Methods: Data for this study were drawn from a cross-sectional probability school-based sample of young people (n=421) from four private co-ed schools in central Uganda. TFIPV was collected using a modified six-item conflict tactic scale that embedded language around technology in questions associated with the tactic. The patient health questionnaire (Phq-9) was used to measure depressive symptoms. Condomless sex was assessed using a single item. We conducted confirmatory factor analysis (CFA) to validate the TFIPV and Phq-9 scales in the Ugandan context. We then conducted structural equation modeling to explore the association between TFIPV on youth’s condom use, through the intervening role of depressive symptoms.
Results: Participants’ age ranged from 15 to 20 years (M=18 years, SD=1.73). Most participants were female (59.5%). For the six TFIPV items measured on a 5-point response scale, participants reported high levels of TFIPV perpetration (M= 3.60, SD= 1.89) and TFIPV victimization (M = 3.70, SD= 1.94). The measurement model resulted in a one-factor model for TFIPV and Phq-9. The final structural equation model had acceptable fit indices: χ2/df ratio = 2.16, RMSEA = .045 (90% CI [.037, .053]), CFI = .99, TLI = .99. Results show that TFIPV is directly associated with condomless sex (β = .33, p < .001) and depressive symptoms (β = .24, p < .001). Depressive symptoms were positively associated with condomless sex (β = .16, p < .001). The sobel test showed that TFIPV was indirectly associated with condomless sex, through the intervening effect of depressive symptoms (β = .04, p < .010).
Conclusion and implications: We found a one-factor structure for TFIPV in the Ugandan setting.
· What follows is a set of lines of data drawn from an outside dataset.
(** X21.  What [main] builds, with or without calibration: a population
    of 1600 customers with the ids 1 to 1600; a churn configuration
    whose clamp bounds are those of the default configuration,
    [min_churn = 0.006] and [max_churn = 0.65], hence in order; and a
    ledger, simulated for that population under that configuration,
    every bet of which is placed by one of the 1600 customers. *)
Theorem main_build_is_consistent (dim_event : list Event)
    (skip_calibration : bool) (customer_seed ledger_seed : Z) (r0 : PyRandom) :
  let '(customers, churn_cfg, L) :=
    fst (main_build dim_event skip_calibration customer_seed ledger_seed r0) in
  map customer_id customers = py_range 1 1601
  /\ min_churn churn_cfg = 0.006 /\ max_churn churn_cfg = 0.65
  /\ L = fst (simulate_ledger dim_event customers ledger_seed (Some churn_cfg)
                              (random_seed ledger_seed))
  /\ Forall (fun b => (1 <= bet_customer_id b <= 1600)%Z) (bets_df L).
Proof.
  unfold main_build.
  set (customers := generate_customers 1600 customer_seed).
  assert (Hids : map customer_id customers = py_range 1 1601).
  { subst customers. unfold generate_customers.
    apply (generate_rows_facts (py_range 1 (1600 + 1)) (default_rng customer_seed)). }
  assert (Hmain : forall (m : St PyRandom ChurnConfig),
            (forall r, min_churn (fst (m r)) = 0.006 /\ max_churn (fst (m r)) = 0.65) ->
            let '(cs, cfg, L) :=
              fst ((let* churn_cfg := m in
                    let* ledger := simulate_ledger dim_event customers ledger_seed
                                                   (Some churn_cfg) in
                    ret (customers, churn_cfg, ledger)) r0) in
            map customer_id cs = py_range 1 1601
            /\ min_churn cfg = 0.006 /\ max_churn cfg = 0.65
            /\ L = fst (simulate_ledger dim_event cs ledger_seed (Some cfg)
                                        (random_seed ledger_seed))
            /\ Forall (fun b => (1 <= bet_customer_id b <= 1600)%Z) (bets_df L)).
  { intros m Hm. unfold bind at 1. specialize (Hm r0).
    destruct (m r0) as [cfg r1]. cbn [fst] in Hm.
    unfold bind.
    pose proof (simulate_ledger_references dim_event customers ledger_seed
                  (Some cfg) r1) as (Hrefs & _).
    destruct (simulate_ledger dim_event customers ledger_seed (Some cfg) r1)
      as [L r2] eqn:HL.
    cbn [fst ret] in *. destruct Hm as [Hmin Hmax].
    split; [exact Hids|]. split; [exact Hmin|]. split; [exact Hmax|]. split.
    - rewrite (simulate_ledger_reseeds _ _ _ _ (random_seed ledger_seed) r1), HL.
      reflexivity.
    - eapply Forall_impl; [exact Hrefs|]. intros b Hb. cbv beta in Hb.
      rewrite Hids in Hb. apply py_range_In in Hb. lia. }
  apply Hmain. intros r.
  destruct skip_calibration; cbn [negb].
  - split; reflexivity.
  - unfold bind.
    pose proof (calibrated_bounds dim_event customers DEFAULT_CHURN_CONFIG
                  ledger_seed r) as Hb.
    destruct (calibrate_churn_config dim_event customers DEFAULT_CHURN_CONFIG
                                     ledger_seed r) as [[cfg diag] r1].
    cbn [fst ret] in *. unfold untuned in Hb. inversion Hb as [[H1 H2 H3 H4 H5 H6 H7 H8]].
    rewrite H7, H8. split; reflexivity.
Qed.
The finding of a direct link between TFIPV and condomless sex speaks to the need for IPV and sexual health interventions to include components of TFIPV. These interventions should consider screening, counseling, and provision of social support to survivors and perpetrators of TFIPV. As TFIPV emerges as an important research area, there is a need for IPV researchers to always include TFIPV as an integral part of their research. Also, researchers need to expand the conceptualization and measurement of TFIPV.